Stability, Interfacial Structure, and Gastrointestinal Digestion of β-Carotene-Loaded Pickering Emulsions Co-stabilized by Particles, a Biopolymer, and a Surfactant

Novel Pickering emulsions were stabilized by complex interfaces in the presence of zein colloidal particles (ZCPs), propylene glycol alginate (PGA), and rhamnolipid (Rha) for delivery of beta-carotene. The influence of the particle-surfactant, particle-biopolymer, and particle-biopolymer-surfactant mixed interfaces on the physiochemical properties and digestion fate of Pickering emulsions was investigated. It is the first time that three different types of emulsifiers have been used to synergistically stabilize food Pickering emulsions for delivery of lipophilic nutraceuticals. The physicochemical stability, microstructure, rheological properties, and in vitro gastrointestinal digestion of Pickering emulsions were controlled by the addition sequence and mass ratio of multiple stabilizers, which showed the enhanced stability and delayed lipid digestion of the particle-biopolymer-surfactant-stabilized Pickering emulsions.
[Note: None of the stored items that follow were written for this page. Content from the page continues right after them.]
Lemma clickAttempt_run w ctx h target :
  resolveClickTarget ctx w h = ([], Returned target) ->
  clickAttempt ctx w h =
  match clickWithRetry (xpath ctx) target (clickArgOf (args ctx)) w h with
  | (evs, Returned a) => (evs, Returned a)
  | (evs, Thrown e) =>
      ((evs ++ [Log (clickErrorLog ctx e)])%list,
       Thrown (newPlaywrightCommandException
                 ("Could not complete click action at [" ++ xpath ctx ++ "]. Reason: " ++
                  message e)))
  end.
Proof.
  intros Hres. unfold clickAttempt, tryCatch, bind at 1. rewrite Hres.
  cbn [after rev_append app].
  destruct (clickWithRetry _ _ _ w h) as [evs [[] | e]]; reflexivity.
Qed.

Lemma clickElement_run w ctx h :
  let h1 := Log (clickLog (w_pageUrl w h)) :: h in
  clickElement ctx w h =
  match clickAttempt ctx w h1 with
  | (evs, Returned _) =>
      let nav := handlePossiblePageNavigation "click" (xpath ctx) (initialUrl ctx)
                   (domSettleTimeoutMs ctx) w (after evs h1) in
      ((Log (clickLog (w_pageUrl w h)) :: evs ++ fst nav)%list, snd nav)
  | (evs, Thrown e) => (Log (clickLog (w_pageUrl w h)) :: evs, Thrown e)
  end.
Proof.
  intros h1. unfold clickElement.
  rewrite bind_assoc, bind_read.
  unfold logger. rewrite bind_emit. fold h1.
  unfold bind. destruct (clickAttempt ctx w h1) as [evs [[] | e]]; cbn [fst snd];
    [ | reflexivity].
  destruct (handlePossiblePageNavigation _ _ _ _ w (after evs h1)). reflexivity.
Qed.

(** Finds the first place where the text occurs in a chain of appends. *)
Ltac find_sub :=
  first [ apply contains_here | apply contains_end | apply contains_after; find_sub ].

Lemma spreadString_indexed (i : nat) (cs : list string) :
  spreadString i cs =
  combine (map (fun i => NilZero.string_of_uint (Nat.to_uint i)) (seq i (List.length cs))) cs.
Proof.
  revert i. induction cs as [ | c r IH]; intros i; [reflexivity | ].
  cbn [spreadString List.length seq map combine]. now rewrite IH.
Qed.

(** [clickArgOf] gives the options of the caller. *)
Lemma clickArgOf_given (args : list Arg) (given : ClickOptions) :
  callerOptions args given -> clickArgOf args = given.
Proof.
  intros [ | rest | rest | o rest | s rest]; try reflexivity.
  unfold clickArgOf. cbn [arg0 hd]. now rewrite spreadString_indexed.
Qed.

(** C1.  Let the click target be resolved, and let the first click -- the
    one bounded by 5000 ms: the options of the caller with [timeout] set to
    5000 -- fail with the error [e].  If [e] is a timeout error, the handler
    clicks once more, forced -- the options of the caller with [force] set to
    [true] --, and never again; if that click fails too, with [e2], the
    handler throws a command exception whose message contains the path
    identifier, the message of [e] and the message of [e2].  If [e] is no
    timeout error, the first click is the only one, and the handler throws at
    once a command exception whose message contains the path identifier and
    the message of [e]. *)
Theorem click_retry_policy w ctx h target given e :
  let h1 := Log (clickLog (w_pageUrl w h)) :: h in
  let bounded :=
    {| force := force given; timeout := Some 5000%Z; otherOptions := otherOptions given |} in
  let forced :=
    {| force := Some true; timeout := timeout given; otherOptions := otherOptions given |} in
  callerOptions (args ctx) given ->
  resolveClickTarget ctx w h1 = ([], Returned target) ->
  w_click w h1 target bounded = Some e ->
  (className e = TimeoutError ->
     let o2 := w_click w (Log retryLog :: Click target bounded (Some e) :: h1) target forced in
     clicksOf (fst (clickElement ctx w h)) =
       [Click target bounded (Some e); Click target forced o2]
     /\ (forall e2, o2 = Some e2 ->
         exists inner err,
           clickElement ctx w h =
             ([Log (clickLog (w_pageUrl w h)); Click target bounded (Some e); Log retryLog;
               Click target forced (Some e2); Log (clickErrorLog ctx inner)],
              Thrown err)
           /\ className err = PlaywrightCommandException
           /\ JsString.contains (message err) (xpath ctx)
           /\ JsString.contains (message err) (message e)
           /\ JsString.contains (message err) (message e2)))
  /\ (className e <> TimeoutError ->
     exists inner err,
       clickElement ctx w h =
         ([Log (clickLog (w_pageUrl w h)); Click target bounded (Some e);
           Log (clickErrorLog ctx inner)],
          Thrown err)
       /\ className err = PlaywrightCommandException
       /\ JsString.contains (message err) (xpath ctx)
       /\ JsString.contains (message err) (message e)).
Proof.
  intros h1 bounded forced Hgiven Hres Hfirst.
  pose proof (clickElement_run w ctx h) as Hrun. cbv zeta in Hrun. fold h1 in Hrun.
  rewrite (clickAttempt_run w ctx h1 target Hres) in Hrun.
  rewrite clickWithRetry_run, (clickArgOf_given _ _ Hgiven) in Hrun. cbv zeta in Hrun.
  change (withTimeout given 5000) with bounded in Hrun.
  change (withForce given true) with forced in Hrun.
  rewrite Hfirst in Hrun.
  split; intros Hkind.
  - assert (Htimeout : isTimeoutError e = true) by (unfold isTimeoutError; now rewrite Hkind).
    rewrite Htimeout in Hrun.
    intros o2. fold o2 in Hrun. split.
    + destruct o2 as [e2 | ]; rewrite Hrun; [reflexivity | ].
      cbn [fst]. unfold clicksOf. cbn [filter isClick app].
      fold (clicksOf (fst (handlePossiblePageNavigation "click" (xpath ctx)
                             (initialUrl ctx) (domSettleTimeoutMs ctx) w
                             (after [Click target bounded (Some e); Log retryLog;
                                     Click target forced None] h1)))).
      rewrite (no_clicks _ (watcher_emits _ _ _ _ w _)). reflexivity.
    + intros e2 He2. rewrite He2 in Hrun. rewrite Hrun.
      eexists. eexists. split; [reflexivity | split; [reflexivity | ]].
      cbn [message newPlaywrightCommandException].
      repeat split; find_sub.
  - assert (Hother : isTimeoutError e = false).
    { unfold isTimeoutError. destruct (className e); [contradiction | | ]; reflexivity. }
    rewrite Hother in Hrun. rewrite Hrun.
    eexists. eexists. split; [reflexivity | split; [reflexivity | ]].
    cbn [message newPlaywrightCommandException].
    split; find_sub.
Qed.

Lemma click_retry_policy_both_fail :
  exists inner err,
    clickElement (Script.ctx []) Script.stubborn [] =
      ([Log (clickLog "https://example.test/");
        Click (Handle "target")
          {| force := None; timeout := Some 5000%Z; otherOptions := [] |}
          (Some (Script.timeoutError "Timeout 5000ms exceeded."));
        Log retryLog;
        Click (Handle "target")
          {| force := Some true; timeout := None; otherOptions := [] |}
          (Some (Script.otherError "Element is not attached to the DOM"));
        Log (clickErrorLog (Script.ctx []) inner)],
       Thrown err)
    /\ className err = PlaywrightCommandException
    /\ JsString.contains (message err) "/html/body/div[1]"
    /\ JsString.contains (message err) "Timeout 5000ms exceeded."
    /\ JsString.contains (message err) "Element is not attached to the DOM".
Proof.
  destruct (click_retry_policy Script.stubborn (Script.ctx []) [] (Handle "target")
              {| force := None; timeout := None; otherOptions := [] |}
              (Script.timeoutError "Timeout 5000ms exceeded.")
              noArgument eq_refl eq_refl)
    as [Htimeout _].
  destruct (Htimeout eq_refl) as [_ Hboth].
  exact (Hboth (Script.otherError "Element is not attached to the DOM") eq_refl).
Defined.




(** ** Navigation after a click and after a key press *)

Lemma pressKey_run w ctx h :
  let key := keyOf ctx in
  pressKey ctx w h =
  match w_keyboardPress w h key with
  | Some e =>
      ([KeyboardPress key (Some e); Log (pressErrorLog ctx e)],
       Thrown (newPlaywrightCommandException (message e)))
  | None =>
      let nav := watch "press" ctx w (KeyboardPress key None :: h) in
      match snd nav with
      | Returned _ => (KeyboardPress key None :: fst nav, Returned tt)
      | Thrown e =>
          ((KeyboardPress key None :: fst nav ++ [Log (pressErrorLog ctx e)])%list,
           Thrown (newPlaywrightCommandException (message e)))
      end
  end.
Proof.
  intros key. unfold pressKey, tryCatch. rewrite bind_call. fold (keyOf ctx). fold key.
  destruct (w_keyboardPress w h key) as [e | ]; [reflexivity | ].
  fold (watch "press" ctx). cbv zeta.
  destruct (watch "press" ctx w (KeyboardPress key None :: h)) as [evs [[] | e]];
    reflexivity.
Qed.

Lemma clickAttempt_no_settle ctx w h t o :
  ~ In (WaitForSettledDom t o) (fst (clickAttempt ctx w h)).
Proof.
  intros Hin. pose proof (clickAttempt_emits ctx w h) as Hall.
  rewrite Forall_forall in Hall. destruct (Hall _ Hin); discriminate.
Qed.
After encapsulation into Pickering emulsions, the retention rate of beta-carotene increased 2-fold under UV radiation for 8 h. The coexistence of ZCPs, PGA, and Rha could induce the competitive displacement, multilayer deposition, and interparticle network at the interface. The combination of particles, a biopolymer, and a surfactant delayed the lipolysis during in vitro gastrointestinal tract. By modulating the interfacial composition, the release rate of free fatty acids from Pickering emulsions was reduced from 19.46% to 2.83% through different mechanisms. The novel Pickering emulsion could be incorporated in foods as well as pharmaceuticals for controlled lipid digestion or targeted nutrient delivery purposes.